- _Prompt_: Take the records below and write them out again exactly.

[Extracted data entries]
——————————
(** * osu-collector-dl: the download manager

    A shallow embedding of [src/core/DownloadManager.ts]: the songs-folder
    indexer, the file name resolver, the per-beatmap retry chain of
    [_downloadFile] and the orchestration done by [bulkDownload] on top of
    the p-queue scheduler.

    Conventions.
    - JavaScript strings are byte strings ([string]); every character the
      code inspects (digits, [;], [%], the forbidden path characters) is
      ASCII, and decoded code points are kept in their UTF-8 form.
    - Beatmap set ids are natural numbers ([N]); [Number_toString] is their
      decimal rendering.
    - An [async] function is cut at its [await]: the code that runs between
      two suspension points is one function on the manager state. *)

From Stdlib Require Import NArith Ascii String DecimalString DecimalFacts DecimalN.
From stdpp Require Import gmap strings list.

Local Open Scope string_scope.
Local Open Scope list_scope.

(** ** JavaScript primitives used by the manager *)

Module JS.

(** [Number.prototype.toString] on a non-negative integer. *)
Definition Number_toString (n : N) : string :=
  NilEmpty.string_of_uint (N.to_uint n).

(** The character class [\d]. *)
Definition is_digit (c : ascii) : bool :=
  let n := nat_of_ascii c in (48 <=? n)%nat && (n <=? 57)%nat.

Fixpoint take_digits (s : string) : string :=
  match s with
  | String c rest => if is_digit c then String c (take_digits rest) else EmptyString
  | EmptyString => EmptyString
  end.

(** [file.match(/^(\d+)/)]: the result is [match[1]], the longest run of
    digits at the start of [file], or [None] (null) when there is none. *)
Definition match_leading_digits (file : string) : option string :=
  match take_digits file with
  | EmptyString => None
  | tok => Some tok
  end.

Fixpoint strip_prefix (p s : string) : option string :=
  match p, s with
  | EmptyString, _ => Some s
  | String a p', String b s' => if Ascii.eqb a b then strip_prefix p' s' else None
  | String _ _, EmptyString => None
  end.

(** The greedy class [[^;]+] read from the head of [s]. *)
Fixpoint take_until_semicolon (s : string) : string :=
  match s with
  | String c rest =>
      if Ascii.eqb c ";" then EmptyString else String c (take_until_semicolon rest)
  | EmptyString => EmptyString
  end.

(** [/filename=([^;]+)/g.exec(s)], the regular expression being a fresh
    literal (lastIndex 0): the leftmost position where [filename=] is
    followed by at least one character other than [;]. The result is the
    capture group. *)
Fixpoint exec_filename (s : string) : option string :=
  let later :=
    match s with
    | String _ rest => exec_filename rest
    | EmptyString => None
    end in
  match strip_prefix "filename=" s with
  | Some rest =>
      match take_until_semicolon rest with
      | EmptyString => later
      | tok => Some tok
      end
  | None => later
  end.

Definition hex_value (c : ascii) : option N :=
  let n := N_of_ascii c in
  if (48 <=? n)%N && (n <=? 57)%N then Some (n - 48)%N
  else if (65 <=? n)%N && (n <=? 70)%N then Some (n - 55)%N
  else if (97 <=? n)%N && (n <=? 102)%N then Some (n - 87)%N
  else None.

(** Number of octets announced by a lead octet [b >= 0x80]; [None] for a
    stray continuation octet and for more than four octets. *)
Definition utf8_length (b : N) : option nat :=
  if (b <? 192)%N then None
  else if (b <? 224)%N then Some 2%nat
  else if (b <? 240)%N then Some 3%nat
  else if (b <? 248)%N then Some 4%nat
  else None.

Definition is_cont (lo hi b : N) : bool := (lo <=? b)%N && (b <=? hi)%N.

(** Well-formed UTF-8 octet sequences of length two to four (no overlong
    form, no surrogate, nothing above U+10FFFF). *)
Definition valid_utf8 (octets : list N) : bool :=
  match octets with
  | [b0; b1] => is_cont 194 223 b0 && is_cont 128 191 b1
  | [b0; b1; b2] =>
      (if (b0 =? 224)%N then is_cont 160 191 b1
       else if (b0 =? 237)%N then is_cont 128 159 b1
       else is_cont 225 239 b0 && is_cont 128 191 b1)
      && is_cont 128 191 b2
  | [b0; b1; b2; b3] =>
      (if (b0 =? 240)%N then is_cont 144 191 b1
       else if (b0 =? 244)%N then is_cont 128 143 b1
       else is_cont 241 243 b0 && is_cont 128 191 b1)
      && is_cont 128 191 b2 && is_cont 128 191 b3
  | _ => false
  end.

Definition string_of_octets (octets : list N) : string :=
  string_of_list_ascii (map ascii_of_N octets).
——————————
- _Reply to the exercise_:
(** * osu-collector-dl: the download manager

    A shallow embedding of [src/core/DownloadManager.ts]: the songs-folder
    indexer, the file name resolver, the per-beatmap retry chain of
    [_downloadFile] and the orchestration done by [bulkDownload] on top of
    the p-queue scheduler.

    Conventions.
    - JavaScript strings are byte strings ([string]); every character the
      code inspects (digits, [;], [%], the forbidden path characters) is
      ASCII, and decoded code points are kept in their UTF-8 form.
    - Beatmap set ids are natural numbers ([N]); [Number_toString] is their
      decimal rendering.
    - An [async] function is cut at its [await]: the code that runs between
      two suspension points is one function on the manager state. *)

From Stdlib Require Import NArith Ascii String DecimalString DecimalFacts DecimalN.
From stdpp Require Import gmap strings list.

Local Open Scope string_scope.
Local Open Scope list_scope.

(** ** JavaScript primitives used by the manager *)

Module JS.

(** [Number.prototype.toString] on a non-negative integer. *)
Definition Number_toString (n : N) : string :=
  NilEmpty.string_of_uint (N.to_uint n).

(** The character class [\d]. *)
Definition is_digit (c : ascii) : bool :=
  let n := nat_of_ascii c in (48 <=? n)%nat && (n <=? 57)%nat.

Fixpoint take_digits (s : string) : string :=
  match s with
  | String c rest => if is_digit c then String c (take_digits rest) else EmptyString
  | EmptyString => EmptyString
  end.

(** [file.match(/^(\d+)/)]: the result is [match[1]], the longest run of
    digits at the start of [file], or [None] (null) when there is none. *)
Definition match_leading_digits (file : string) : option string :=
  match take_digits file with
  | EmptyString => None
  | tok => Some tok
  end.

Fixpoint strip_prefix (p s : string) : option string :=
  match p, s with
  | EmptyString, _ => Some s
  | String a p', String b s' => if Ascii.eqb a b then strip_prefix p' s' else None
  | String _ _, EmptyString => None
  end.

(** The greedy class [[^;]+] read from the head of [s]. *)
Fixpoint take_until_semicolon (s : string) : string :=
  match s with
  | String c rest =>
      if Ascii.eqb c ";" then EmptyString else String c (take_until_semicolon rest)
  | EmptyString => EmptyString
  end.

(** [/filename=([^;]+)/g.exec(s)], the regular expression being a fresh
    literal (lastIndex 0): the leftmost position where [filename=] is
    followed by at least one character other than [;]. The result is the
    capture group. *)
Fixpoint exec_filename (s : string) : option string :=
  let later :=
    match s with
    | String _ rest => exec_filename rest
    | EmptyString => None
    end in
  match strip_prefix "filename=" s with
  | Some rest =>
      match take_until_semicolon rest with
      | EmptyString => later
      | tok => Some tok
      end
  | None => later
  end.

Definition hex_value (c : ascii) : option N :=
  let n := N_of_ascii c in
  if (48 <=? n)%N && (n <=? 57)%N then Some (n - 48)%N
  else if (65 <=? n)%N && (n <=? 70)%N then Some (n - 55)%N
  else if (97 <=? n)%N && (n <=? 102)%N then Some (n - 87)%N
  else None.

(** Number of octets announced by a lead octet [b >= 0x80]; [None] for a
    stray continuation octet and for more than four octets. *)
Definition utf8_length (b : N) : option nat :=
  if (b <? 192)%N then None
  else if (b <? 224)%N then Some 2%nat
  else if (b <? 240)%N then Some 3%nat
  else if (b <? 248)%N then Some 4%nat
  else None.

Definition is_cont (lo hi b : N) : bool := (lo <=? b)%N && (b <=? hi)%N.

(** Well-formed UTF-8 octet sequences of length two to four (no overlong
    form, no surrogate, nothing above U+10FFFF). *)
Definition valid_utf8 (octets : list N) : bool :=
  match octets with
  | [b0; b1] => is_cont 194 223 b0 && is_cont 128 191 b1
  | [b0; b1; b2] =>
      (if (b0 =? 224)%N then is_cont 160 191 b1
       else if (b0 =? 237)%N then is_cont 128 159 b1
       else is_cont 225 239 b0 && is_cont 128 191 b1)
      && is_cont 128 191 b2
  | [b0; b1; b2; b3] =>
      (if (b0 =? 240)%N then is_cont 144 191 b1
       else if (b0 =? 244)%N then is_cont 128 143 b1
       else is_cont 241 243 b0 && is_cont 128 191 b1)
      && is_cont 128 191 b2 && is_cont 128 191 b3
  | _ => false
  end.

Definition string_of_octets (octets : list N) : string :=
  string_of_list_ascii (map ascii_of_N octets).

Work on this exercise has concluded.